• [Prompt]:
The material below holds a span beginning at the line with "raises (ratio_2020_dict df" and ending at the line with "- intros Hnot. unfold ratio_2020_dict.". Quote that span exactly, both ends included, and only that span.

• [Input data]:

═══

(** ** Fewer than nine joined rows *)

(** A joined table of fewer than nine rows does not always make the
    extraction fail: with nine years of chargers in service and vehicles of
    2020 only, the joined table has one row, its plug-in count is stretched
    over the nine in-service counts, and position 8 holds a value. *)
Lemma one_joined_row_yields_a_value :
  prepare iso_year registry_nine_ids = Ok cleaned_nine_ids /\
  ev_merged cleaned_nine_ids (derive_cars veh_2020) = Ok joined_nine_one /\
  length (merged_rows joined_nine_one) = 1%nat /\
  ratio_2020_dict cleaned_nine_ids (derive_cars veh_2020) = Ok ("2020", Finite (10 # 1)) /\
  main iso_year registry_nine_ids veh_2020 = Ok ("2020", Finite (10 # 1)) /\
  ~ raises (ratio_2020_dict cleaned_nine_ids (derive_cars veh_2020)).
Proof.
  repeat split; try reflexivity. intros [e H]. vm_compute in H. discriminate.
Qed.

(** C9, amended. When the joined table has fewer than nine rows, the
    extraction at position 8 raises an error, unless the joined table has
    exactly one row and the in-service aggregate has at least nine: then the
    single plug-in count is divided by each in-service count and the value at
    position 8 is returned. *)
Theorem short_join_raises
  (df : frame ChargerY) (data_ev_cars : DataFrame) (m : MergedFrame) :
  ev_merged df data_ev_cars = Ok m ->
  (length (merged_rows m) < 9)%nat ->
  (~ (length (merged_rows m) = 1%nat /\ (9 <= length (ev_chargers_in_service df))%nat) ->
     raises (ratio_2020_dict df data_ev_cars)) /\
  (length (merged_rows m) = 1%nat -> (9 <= length (ev_chargers_in_service df))%nat ->
     forall p, merged_getitem "plug_rollingSUM" m = Ok p ->
     exists x a, p = [x] /\ nth_error (ev_chargers_in_service df) 8 = Some a /\
       ratio_2020_dict df data_ev_cars
         = Ok ("2020", true_divide x (rollingSUM_in_service a))).
Proof.
  intros Hm Hshort. split.
  - intros Hnot. unfold ratio_2020_dict.
    destruct (merged_getitem "plug_rollingSUM" m) as [p | e] eqn:Hp.
    + rewrite (ratio_unfold _ _ _ _ Hm Hp).
      pose proof (merged_getitem_length _ _ _ Hp) as Hlen.
      destruct (np_divide p (chargers_avail df)) as [r | e] eqn:Hr; cbn [bind].
      * assert (Hr9 : (length r < 9)%nat).
        { apply np_divide_length in Hr. unfold chargers_avail in Hr.
          rewrite length_map in Hr. lia. }
        rewrite item_out_of_range by lia. now exists IndexError.
      * now exists e.
    + unfold ratio, plug_array. rewrite Hm. cbn [bind]. rewrite Hp. now exists e.
  - intros H1 H9 p Hp.
    pose proof (merged_getitem_length _ _ _ Hp) as Hlen.
    destruct p as [| x [| x' p]]; simpl in Hlen; try lia.
    destruct (nth_error (ev_chargers_in_service df) 8) as [a |] eqn:Ha;
      [| apply nth_error_None in Ha; lia].
    exists x, a. split; [reflexivity | split; [reflexivity |]].
    apply ratio_2020_dict_Ok. rewrite (ratio_unfold _ _ _ _ Hm Hp).
    unfold np_divide, chargers_avail. rewrite length_map.
    destruct (Nat.eqb_spec (length [x]) (length (ev_chargers_in_service df))) as [E | E];
      [simpl in E; lia |].
    eexists. split; [reflexivity |].
    rewrite nth_error_map, nth_error_map, Ha. reflexivity.
Qed.

(** One joined row against two in-service years: the ratio has two entries
    and position 8 is out of range. *)
Lemma short_join_raises_witness :
  ev_merged cleaned_five (derive_cars veh_one_row) = Ok joined_five_one /\
  length (merged_rows joined_five_one) = 1%nat /\
  length (ev_chargers_in_service cleaned_five) = 2%nat /\
  raises (ratio_2020_dict cleaned_five (derive_cars veh_one_row)).
Proof.
  assert (Hm : ev_merged cleaned_five (derive_cars veh_one_row) = Ok joined_five_one)
    by reflexivity.
  assert (Hshort : (length (merged_rows joined_five_one) < 9)%nat)
    by (vm_compute; lia).
  split; [exact Hm |]. split; [reflexivity |]. split; [reflexivity |].
  apply (proj1 (short_join_raises _ _ _ Hm Hshort)).
  intros [_ H]. vm_compute in H. lia.
Defined.

(** ** Division by a zero count *)

(** C10. The division has no guard against a zero divisor.  A non-zero
    plug-in count over a zero in-service count is an infinity, not an error:
    wherever two arrays of equal length hold such a pair, the ratio series
    holds a non-finite value.  This happens on an input: with nine in-service
    chargers, one a year from 2012 to 2020 and none with a device ID, every
    cumulative in-service count is zero and the value stored under '2020' is
    infinite. *)
Theorem zero_divisor_gives_infinity :
  (forall xs ys i x,
     length xs = length ys ->
     nth_error xs i = Some x -> nth_error ys i = Some 0 -> x <> 0 ->
     exists r v, np_divide xs ys = Ok r /\ nth_error r i = Some v /\ is_finite v = false) /\
  prepare iso_year registry_nine_no_ids = Ok cleaned_nine_no_ids /\
  chargers_avail cleaned_nine_no_ids = [0; 0; 0; 0; 0; 0; 0; 0; 0] /\
  plug_array cleaned_nine_no_ids (derive_cars veh_nine)
    = Ok [2; 5; 10; 18; 31; 52; 86; 141; 230] /\
  ratio cleaned_nine_no_ids (derive_cars veh_nine)
    = Ok [PosInf; PosInf; PosInf; PosInf; PosInf; PosInf; PosInf; PosInf; PosInf] /\
  main iso_year registry_nine_no_ids veh_nine = Ok ("2020", PosInf) /\
  is_finite PosInf = false.
Proof.
  split.
  - intros xs ys i x Hlen Hx Hy Hne.
    exists (zip_with true_divide xs ys), (true_divide x 0).
    split; [now apply np_divide_same_length |].
    split; [now apply zip_with_nth_error | now apply true_divide_by_zero].
  - repeat split; reflexivity.
Qed.

(** * Further properties *)

(** ** From the registry file to the table with years *)

Lemma mapM_Ok {A B : Type} (f : A -> result B) (l : list A) : forall bs,
  mapM f l = Ok bs -> Forall2 (fun a b => f a = Ok b) l bs.
Proof.
  induction l as [| a l IH]; simpl; intros bs H.
  - injection H as <-. constructor.
  - destruct (f a) as [b | e] eqn:Fa; cbn [bind] in H; [| discriminate].
    destruct (mapM f l) as [bs' | e]; cbn [bind] in H; [| discriminate].
    injection H as <-. constructor; [assumption | now apply IH].
Qed.

Lemma mapM_Raise {A B : Type} (f : A -> result B) (l : list A) (e : exn) :
  mapM f l = Raise e -> exists a, In a l /\ f a = Raise e.
Proof.
  induction l as [| a l IH]; simpl; intros H; [discriminate |].
  destruct (f a) as [b | e'] eqn:Fa; cbn [bind] in H.
  - destruct (mapM f l) as [bs' | e'']; cbn [bind] in H; [discriminate |].
    destruct (IH H) as [a' [Hin Ha']]. exists a'. auto.
  - injection H as ->. exists a. auto.
Qed.

Lemma mapM_total {A B : Type} (f : A -> result B) (l : list A) :
  (forall a, In a l -> exists b, f a = Ok b) -> exists bs, mapM f l = Ok bs.
Proof.
  induction l as [| a l IH]; simpl; intros H.
  - now exists [].
  - destruct (H a (or_introl eq_refl)) as [b ->].
    destruct IH as [bs ->]; [intros a' Ha'; apply H; now right |].
    now exists (b :: bs).
Qed.

Lemma add_yearCreated_rows (parse_year : string -> option Z) (df : frame Charger) :
  forall df', add_yearCreated parse_year df = Ok df' ->
  map (fun lr => (fst lr, charger (snd lr))) df' = df /\
  forall lr, In lr df' ->
    yearCreated (snd lr)
    = match dateCreated (snd lr) with
      | Some s => parse_year s
      | None => None
      end.
Proof.
  intros df' H. apply mapM_Ok in H.
  induction H as [| [l r] [l' r'] df df' Hhead Htail IH]; simpl.
  - split; [reflexivity | contradiction].
  - destruct IH as [IHrows IHyears]. simpl in Hhead.
    unfold year_of in Hhead.
    destruct (dateCreated r) as [s |] eqn:D.
    + destruct (parse_year s) as [y |] eqn:P; cbn [bind] in Hhead; [| discriminate].
      injection Hhead as <- <-. simpl. split; [now rewrite IHrows |].
      intros lr [<- | Hin]; [simpl; now rewrite D | now apply IHyears].
    + cbn [bind] in Hhead. injection Hhead as <- <-. simpl.
      split; [now rewrite IHrows |].
      intros lr [<- | Hin]; [simpl; now rewrite D | now apply IHyears].
Qed.

Lemma prepare_unfold (parse_year : string -> option Z) (registry : list Charger) :
  prepare parse_year registry
  = add_yearCreated parse_year
      (filter (fun lr => negb (eq_str (dateCreated (snd lr)) zero_date))
              (read_csv registry)).
Proof.
  unfold prepare. now rewrite (clean_is_filter _ (read_csv_NoDup registry)).
Qed.

(** X1. When the preparation of the registry succeeds, the table it leaves
    holds, in their order, exactly the lines whose [dateCreated] is not the
    all-zero timestamp, each unchanged, and the [yearCreated] of a row is the
    year read from its [dateCreated], or missing when [dateCreated] is
    missing. *)
Theorem prepare_keeps_lines_and_reads_years
  (parse_year : string -> option Z) (registry : list Charger) (df : frame ChargerY) :
  prepare parse_year registry = Ok df ->
  map (fun lr => charger (snd lr)) df
    = filter (fun r => negb (eq_str (dateCreated r) zero_date)) registry /\
  forall lr, In lr df ->
    yearCreated (snd lr)
    = match dateCreated (snd lr) with
      | Some s => parse_year s
      | None => None
      end.
Proof.
  rewrite prepare_unfold. intros H.
  destruct (add_yearCreated_rows _ _ _ H) as [Hrows Hyears].
  split; [| exact Hyears].
  transitivity (map snd (map (fun lr : nat * ChargerY => (fst lr, charger (snd lr))) df)).
  - now rewrite map_map.
  - rewrite Hrows.
    rewrite (map_snd_filter (fun r => negb (eq_str (dateCreated r) zero_date))).
    now rewrite read_csv_rows.
Qed.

═══

• [Written response]:
     raises (ratio_2020_dict df data_ev_cars)) /\
  (length (merged_rows m) = 1%nat -> (9 <= length (ev_chargers_in_service df))%nat ->
     forall p, merged_getitem "plug_rollingSUM" m = Ok p ->
     exists x a, p = [x] /\ nth_error (ev_chargers_in_service df) 8 = Some a /\
       ratio_2020_dict df data_ev_cars
         = Ok ("2020", true_divide x (rollingSUM_in_service a))).
Proof.
  intros Hm Hshort. split.
  - intros Hnot. unfold ratio_2020_dict.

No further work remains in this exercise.